The lack of federal legislation on this issue reflects a collective refusal to acknowledge that American teens are having sex, even while the U.S. ranks among the highest among developed nations in teen births. According to the Centers for Disease Control and Prevention, 30 percent of girls and 34 percent of boys have experience intercourse at least once by age 17. While almost half of U.S. pregnancies are unintended, this proportion balloons to almost eighty percent among teens, who lack unfettered access to birth control. A pregnancy during adolescence can have serious health consequences: infants of teen mothers are more likely to be born premature, and to die in the first year of life. Teen mothers are only half as likely to graduate from high school as their non-parent counterparts, leading to higher rates of subsequent unemployment and poverty that affect young families, and society as a whole.

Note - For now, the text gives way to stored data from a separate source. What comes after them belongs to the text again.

(** A failure that is reported: a conflict ends the pass, anything else is returned. *)
Lemma answers_returned e m : IsConflict e = false -> returns m (fun res => IsOwnershipConflict e = false -> snd res <> None) -> answers_to e m.
Proof. intros Hc Hm s. eapply mwp_mono; [apply Hm|]. intros tr res s' H. unfold answers. by rewrite Hc. Qed.

Lemma returns_reportFailure st e : returns (reportFailure srv st e) (fun res => IsOwnershipConflict e = false -> snd res <> None).
Proof.
  apply returns_bind. intros [x|] s; [by apply mwp_ret|]. destruct (IsOwnershipConflict e); by apply mwp_ret.
Qed.

Lemma answers_conflict e : IsConflict e = true -> answers_to e (mret ({| RequeueAfter := requeueDelayConflict |}, None)).
Proof. intros Hc s. apply mwp_ret. unfold answers. rewrite Hc. split; [done|constructor]. Qed.

Lemma answers_handleDeploymentReconcileError acc e : answers_to e (handleDeploymentReconcileError r srv acc e).
Proof.
  unfold handleDeploymentReconcileError. destruct (IsConflict e) eqn:Hc; [by apply answers_conflict|].
  apply answers_returned; [done|]. do 6 (apply returns_bind; intros ?). apply returns_reportFailure.
Qed.

Lemma answers_handleResourceFailure base acc e params : answers_to e (handleResourceFailure r srv base acc e params).
Proof.
  unfold handleResourceFailure. destruct (IsConflict e) eqn:Hc; [by apply answers_conflict|].
  apply answers_returned; [done|]. do 6 (apply returns_bind; intros ?). apply returns_reportFailure.
Qed.

Lemma reportFailure_calls st e : mcalls no_create (reportFailure srv st e).
Proof. unfold reportFailure, applyStatus. calls_tac. Qed.

Lemma append_no_create conds fresh : mcalls no_create (appendPersistentConditions r srv conds fresh).
Proof. apply mcalls_bind; [apply plain_no_create, clock_plain, policyEnforcedCondition_calls|]. intros; apply mcalls_ret. Qed.
Lemma conditionFor_no_create t st rs ms : mcalls no_create (conditionFor srv t st rs ms).
Proof. unfold conditionFor, newCondition. calls_tac. Qed.
Lemma notVerifiedFor_no_create : mcalls no_create (notVerifiedFor srv).
Proof. apply plain_no_create, clock_plain, newNotVerifiedCondition_calls. Qed.
Lemma silent_no_create {A} (m : M A) : silent m -> mcalls no_create m.
Proof. intros H. by apply plain_no_create, silent_plain. Qed.

Lemma responds_handleDeploymentReconcileError acc e : responds (handleDeploymentReconcileError r srv acc e).
Proof.
  apply responds_calls. unfold handleDeploymentReconcileError. destruct (IsConflict e); [apply mcalls_ret|].
  apply mcalls_bind; [apply silent_no_create, silent_out|]. intros _.
  apply mcalls_bind; [apply conditionFor_no_create|]. intros ?. apply mcalls_bind; [apply notVerifiedFor_no_create|]. intros ?.
  apply mcalls_bind; [apply silent_no_create, silent_out|]. intros _.
  apply mcalls_bind; [apply silent_no_create, silent_if; [apply silent_ret|apply silent_Eventf]|]. intros _.
  apply mcalls_bind; [apply append_no_create|]. intros ?. apply reportFailure_calls.
Qed.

There is strong evidence that giving a teen unrestricted access to contraceptives is safe and effective. Results of multiple large prospective studies have shown that when all options are available, teens choose the most effective contraceptive methods - such as intrauterine devices and implants - and continue to use them reliably. These same studies have also disproven the myth that birth control increases sexual risk-taking behaviors among teens. Easy access to contraception among teens simply decreases the number of teen pregnancies, largely without any identifiable drawbacks.

We also know that enforced parental notification doesn't work as intended. Such legislation has not resulted in open and frank discussions about reproductive health between parents and their teens. Studies dating back several decades have shown that this practice does not discourage or delay intercourse. Instead, teens are pushed to choose less effective forms of birth control - including condoms and the withdrawal method - that can be accessed without consulting a health care provider.

From a medical perspective, it would be best for teens and their parents to talk honestly about sex and contraception. As we wait for society to move forward on acknowledging the reproductive health needs of minors, we need federal legislation that protects their health. Based on the best scientific evidence we have, this means it must protect the legal rights of all American teens to receive confidential contraceptive services.